For those new to the blog, occasionally my husband Kevin chimes in with beer and spirits posts. Since I'm not a sake fan, he's covering that as well, including our recent trip to a sake maker in Vancouver.
On our recent vacation to the northwest, one of the places Michelle, Steven (my younger brother) and I went to was Osake Artisan Sake Maker on Granville Island in Vancouver, British Columbia. I had not heard of Osake sake prior to arriving at the hotel and reading through Where magazine. Osake is reported to have been the first sake made in Canada. Armed with that knowledge and a rough idea of where we were going, we took left out of our hotel, walked down Jervis street to Sunset Beach where we picked up the Water Taxi to Granville Island.
On Granville Island, we explored the amazing Public Market before heading to the Artisan Sake shop. The sake tasting area is next to the tanks used to by the distillers which adds a nice level of ambiance to the tasting. Steven and Michelle were able to sit at the street-facing bar and people watch while I delved into the tasting. All sakes were served cold and there were 5 different types of sake available, the two premiums were $2 each and a flight of the 3 entry levels was $5. (All prices in Canadian dollars.)

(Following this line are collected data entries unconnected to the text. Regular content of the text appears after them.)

Lemma deref_insert_ne h (l l' : nat) (v : list string) :
  l ≠ l' → deref (<[l := v]> h) l' = deref h l'.
Proof. intros Hne. unfold deref. by rewrite lookup_insert_ne. Qed.

(** C9: [get_models] returns a list equal to the configured one, held in
    a list object of its own; whatever the caller then makes of the
    returned list, the provider's list is what it was, and so are
    [get_default_model] and [chat]. *)
Theorem get_models_returns_copy self h (v : list string) (req : Request)
    (model : option string) (st : State World) :
  is_Some (h !! models self) →
  let l := (get_models self h).1 in
  let h' := (get_models self h).2 in
  deref h' l = deref h (models self)
  ∧ l ≠ models self
  ∧ deref h' (models self) = deref h (models self)
  ∧ deref (<[l := v]> h') (models self) = deref h (models self)
  ∧ get_default_model self (<[l := v]> h') = get_default_model self h
  ∧ chat provider_chat self (<[l := v]> h') req model st
    = chat provider_chat self h req model st
  ∧ (∀ k, k ≠ l → <[l := v]> h' !! k = h !! k).
Proof.
  intros [ms Hms] l h'.
  assert (Hl : l ≠ models self).
  { intros E. pose proof (alloc_fresh (deref h (models self)) h) as Hf.
    change (alloc (deref h (models self)) h).1 with l in Hf.
    rewrite E in Hf. congruence. }
  assert (Hh : h' = <[l := deref h (models self)]> h) by done.
  assert (Hd : deref (<[l := v]> h') (models self) = deref h (models self)).
  { rewrite Hh, !deref_insert_ne; done. }
  split; [| split; [done | split; [| split; [done | split; [| split]]]]].
  - rewrite Hh. unfold deref at 1. by rewrite lookup_insert_eq.
  - rewrite Hh. by apply deref_insert_ne.
  - unfold get_default_model. by rewrite Hd.
  - unfold chat. by rewrite Hd.
  - intros k Hk. rewrite Hh, !lookup_insert_ne; done.
Qed.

I started with the Ginjo Genshu. The use of Ginjo means that 40% of the rice was ground away and only the remaining center was used in the distilling of the sake. Genshu means the sake was undiluted and can pack a slight punch.
The Genshu was a filtered sake resulting in a clear drink that had a lot of plum sauce characteristics. This was awarded a spot in the top 100 wines of 2008 by the Vancouver Magazine International Wine Competition. Overall I liked the well rounded flavor and sweetness. Michelle also tolerated this one (she's not a sake fan) and we paid it the highest compliment any traveler can give on a trip: we bought a bottle. At $25 for a 375 mL bottle, this was expensive but worth the price and hassle of bringing it home with us.
Second was the Ginjo Nigori. Nigori implies cloudy due to no filtration done once the sake is made. This has a chewier texture, as expected in a nigori sake, and a nice long bitter finish. In comparison to other nigori sake, my thought is that this one had a touch more ripe melon flavors and less creaminess. Once again, I enjoyed the overall experience, while Steven and Michelle were slightly less thrilled. Once again $25 a bottle is reasonable pricing for the small batch quailty sake. Both ginjos were aged for 1 year in bottle, while the junmai were aged 2 to 3 months.
I ended with a flight of the three entry level (junmai) sakes. For junmai, 30% of the rice is milled away and no alchohal is added in the process of creating the sake. The first I treid was Junmai Nama Genshu which was a nice entry level sake and at $35 for a 750 mL bottle is once again a very nice value. The main flavors were along the papaya and graininess expected. I thought the ginjo had a more vibrant plum flavor, but this would also have paired well with a lean steak or a rick meat like duck.
Second in the flight was Junmai Nama which seemed to have higher acid. The slight lime flavor and very little creaminess made me think grilled shrimp would be a very nice food pairing. In comparison to the others, this was probably my least favorite, but still ranks as a nice entry. At $27 for 750 mL, the quality/value ratio is there, but not at the same level as the other options.
Finally, I tried the Junmai Nama Nigori, which had a very nice melon flavor from start to finish. This one costs $29 for 750 mL and is again a nice value for sipping. This was the "ricey-est" of all the sakes due to the nigori style and was closest to what I have tried in the past.
For each of these three, my review is a .
Overall, the trip to Granville Island was worth it just for seeing a sake house. Luckily the small batch products that were created were enjoyable. Sadly, they did not have an open bottle of their sparkling sake, which I would have loved to try. $24 a bottle was a little high to buy without first trying it, but it is still on my list to try when I return to Granville Island, as we do hope to return to Vancouver.